_WHAT YOU NEED TO DO_: Write out again, please, the records below from the first line to the line holding "Definition prod_env (w", inclusive, and nothing else.

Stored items

---------------

Definition prod_ok (x : production) : Prop :=
  Forall good_imei [p_i1 x; p_i2 x; p_i3 x; p_i4 x] /\ Forall (fun a => length a = 6%nat /\ bytes a) [p_bt x; p_wf x] /\
  length (p_gps x) = 44%nat /\ length (p_r1 x) = 2%nat /\ length (p_r2 x) = 16%nat.

Definition prod_stored (x : production) (w : world) : Prop :=
  all_stored (p_i1 x) (p_i2 x) (p_bt x) (p_wf x) (p_i3 x) (p_i4 x) w.

Definition prod_env (w : world) : Prop :=
  addr_files_ok w /\ imei_files_ok w /\ g_ap_cali_flag w <> 0 /\ s_cp_ap_proc w = 0.

Lemma prod_direct_length x : prod_ok x -> length (prod_direct x) = 106%nat.
Proof.
  destruct x. intros (Hi & Ha & Hg & Hr1 & Hr2). cbn in *.
  apply Forall_cons in Ha as [Ab Ha]. apply Forall_cons in Ha as [Aw _]. rewrite !Forall_cons in Hi. destruct Hi as (G1 & G2 & G3 & G4 & _).
  by apply direct_fields.
Qed.

Lemma prod_kept_ok x : prod_ok x -> prod_ok (prod_kept x).
Proof. intros (Hi & Ha & _). by split_and!. Qed.

(** The write request in calibration mode stores everything. *)
Lemma production_write x seq pad w :
  prod_ok x -> prod_env w ->
  exists w1,
    eng_diag_btwifiimei (imei_req seq 0x77 (prod_direct x) pad) w =
      Some (eng_translate_packet (st32 seq ++ st16 10 ++ [0x5E; 1] ++ [0; 0]), w1) /\
    same_env w w1 /\ prod_stored x w1.
Proof.
  intros Hx (Hok & Hio & Hc & Hs). pose proof (prod_direct_length x Hx) as HD. destruct Hx as (Hi & Ha & Hg & Hr1 & Hr2).
  apply Forall_cons in Ha as [Ab Ha]. apply Forall_cons in Ha as [Aw _]. rewrite !Forall_cons in Hi.
  destruct Hi as (G1 & G2 & G3 & G4 & _).
  destruct (store_run _ _ _ _ _ _ _ _ _ G1 G2 G3 G4 Ab Aw Hg Hr1 Hr2 w Hok Hio Hc) as (w1 & E1 & St & C1).
  exists w1. split; [|done]. unfold eng_diag_btwifiimei.
  destruct (imei_req_fields seq 0x77 (prod_direct x) pad HD) as (Hl & F4 & F7 & F8 & F9 & Fa & Fb). set (m := imei_req _ _ _ _) in *.
  rewrite bind_run. unfold rd8 at 1, lift. rewrite F8. change (0x77 .& DIAG_CMD_READ =? 0) with true. cbv iota.
  rewrite bind_run. unfold peek, lift at 1, SIZEOF_DIRECT. rewrite mem_read_nat, F9 by lia.
  rewrite bind_run. unfold rd8 at 1, lift at 1. rewrite Fa. rewrite bind_run. unfold rd8, lift. rewrite Fb. cbv zeta.
  rewrite !land_ff, !Z.eqb_refl. cbn [andb]. rewrite bind_run. unfold prod_direct. rewrite E1. rewrite bind_run. unfold gets.
  rewrite (proj1 (proj2 C1)), Hs. change (0 =? 0) with true. change (1 <=? 0) with false. cbv iota.
  rewrite bind_run, reply_to_run by lia. rewrite F4, F7. by rewrite translate_to_run by (cbn; lia).
Qed.

(** The read request reports what is stored under its CRC. *)
Lemma production_read x seq d pad w :
  prod_ok x -> length d = 106%nat -> prod_stored x w -> g_ap_cali_flag w <> 0 ->
  eng_diag_btwifiimei (imei_req seq 0xF7 d pad) w =
    Some (eng_translate_packet (st32 seq ++ st16 116 ++ [0x5E; 1] ++ prod_direct (prod_kept x) ++
                                st16 (crc16 0 (prod_direct (prod_kept x)))), w).
Proof.
  intros Hx Hd St Hc. pose proof (prod_direct_length _ (prod_kept_ok x Hx)) as HD0. destruct Hx as (Hi & Ha & Hg & Hr1 & Hr2).
  apply Forall_cons in Ha as [Ab Ha]. apply Forall_cons in Ha as [Aw _]. rewrite !Forall_cons in Hi.
  destruct Hi as (G1 & G2 & G3 & G4 & _). unfold eng_diag_btwifiimei.
  destruct (imei_req_fields seq 0xF7 d pad Hd) as (Hl & F4 & F7 & F8 & _). set (m := imei_req _ _ _ _) in *.
  rewrite bind_run. unfold rd8, lift. rewrite F8. change (0xF7 .& DIAG_CMD_READ =? 0) with false. cbv iota.
  rewrite bind_run, (load_run _ _ _ _ _ _ _ _ _ G1 G2 G3 G4 Ab Aw Hg Hr1 Hr2 w St Hc).
  change (direct_of _ _ _ _ _ _ _ _ _) with (prod_direct (prod_kept x)).
  rewrite bind_run, reply_to_run by lia. rewrite F4, F7. rewrite translate_to_run; [done|].
  rewrite !length_app, HD0. cbn [length st16 st32]. lia.
Qed.
Lemma send_switch_uart sz t ts ws rs s :
  ready (t :: ts) ws rs s -> uturn_ok t -> (600 <= length (send_buffer s))%nat ->
  exists s', uart_send_change_spi_mode_message sz s = Some (0, s') /\ uart_sent switch_packet ts ws rs s s'.
Proof.
  intros Hr Ht Hsb. unfold uart_send_change_spi_mode_message.
  change raw32 with (replicate 8 0 ++ replicate 4 0 ++ replicate 20 0).
  rewrite (store32_at (replicate 8 0) (replicate 4 0)) by done. cbn [mbind option_bind].
  set (u := st32 _). assert (exists a b c d, u = [a; b; c; d]) as (a & b & c & d & ->) by (unfold u, st32; eauto).
  assert (setup_packet BSL_CMD_SWITCH_MODE (replicate 8 0 ++ [a; b; c; d] ++ replicate 20 0) 8 0 BSL_UART_PACKET 0 =
    Some (replicate 4 0 ++ switch_packet ++ [c; d] ++ replicate 20 0, 6)) as -> by (by vm_compute).
  cbn [mbind option_bind]. apply (uart_raw ack_only _ 6 switch_packet t ts); try done; cbn; lia.
Qed.

(** The commands with a CRC. *)
Lemma uart_packet_in msg d h t c2 rest :
  has_crc msg = true -> length h = 4%nat -> length t = 4%nat -> length c2 = 2%nat -> bytes d -> Z.of_nat (length d) < 65536 ->
  0 <= msg < 65536 ->
  exists raw, setup_packet msg (h ++ t ++ d ++ c2 ++ rest) 8 (Z.of_nat (length d)) 0 0 = Some (raw, Z.of_nat (length d) + 6) /\
    mem_read raw 4 (Z.of_nat (length d) + 6) = Some (uart_packet msg d) /\ length raw = (10 + length d + length rest)%nat.
Proof.
  intros Hm Hh Ht Hc Hb Hd H0. rewrite setup_uart_crc by done. rewrite uart_crc_ok by done. cbv zeta.
  rewrite (u16_small msg), (u16_small (Z.of_nat (length d))) by lia. fold (uart_packet msg d).
  assert (length (uart_packet msg d) = (length d + 6)%nat) as L by (unfold uart_packet; rewrite !length_app; cbn; lia).
  eexists. split; [done|]. split; [apply mem_read_at; rewrite ?Hh, ?L; lia|]. rewrite !length_app, Hh, L. lia.
Qed.

Lemma send_start_uart size addr t ts ws rs s :
  ready (t :: ts) ws rs s -> uturn_ok t -> (600 <= length (send_buffer s))%nat ->
  0 <= addr < 4294967296 -> 0 <= size < 4294967296 ->
  exists s', send_start_message size addr 0 s = Some (0, s') /\
    uart_sent (uart_packet BSL_CMD_START_DATA (be32 addr ++ be32 size)) ts ws rs s s'.
Proof.
  intros Hr Ht Hsb Ha Hs. destruct (start_raw size addr Ha Hs) as (raw & E & Hm & Hl). unfold send_start_message.
  destruct (store32 raw32 8 _) as [r1|]; [|done]. cbn [mbind option_bind] in *.
  destruct (store32 r1 12 _) as [r2|]; [|done]. cbn [mbind option_bind] in *. rewrite E. cbn [mbind option_bind].
  apply (uart_raw ack_or_zero raw 14 _ t ts); try done; [lia|cbn; lia].
Qed.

---------------

_WRITTEN RESPONSE_:
Definition prod_ok (x : production) : Prop :=
  Forall good_imei [p_i1 x; p_i2 x; p_i3 x; p_i4 x] /\ Forall (fun a => length a = 6%nat /\ bytes a) [p_bt x; p_wf x] /\
  length (p_gps x) = 44%nat /\ length (p_r1 x) = 2%nat /\ length (p_r2 x) = 16%nat.

Definition prod_stored (x : production) (w : world) : Prop :=
  all_stored (p_i1 x) (p_i2 x) (p_bt x) (p_wf x) (p_i3 x) (p_i4 x) w.

Definition prod_env (w : world) : Prop :=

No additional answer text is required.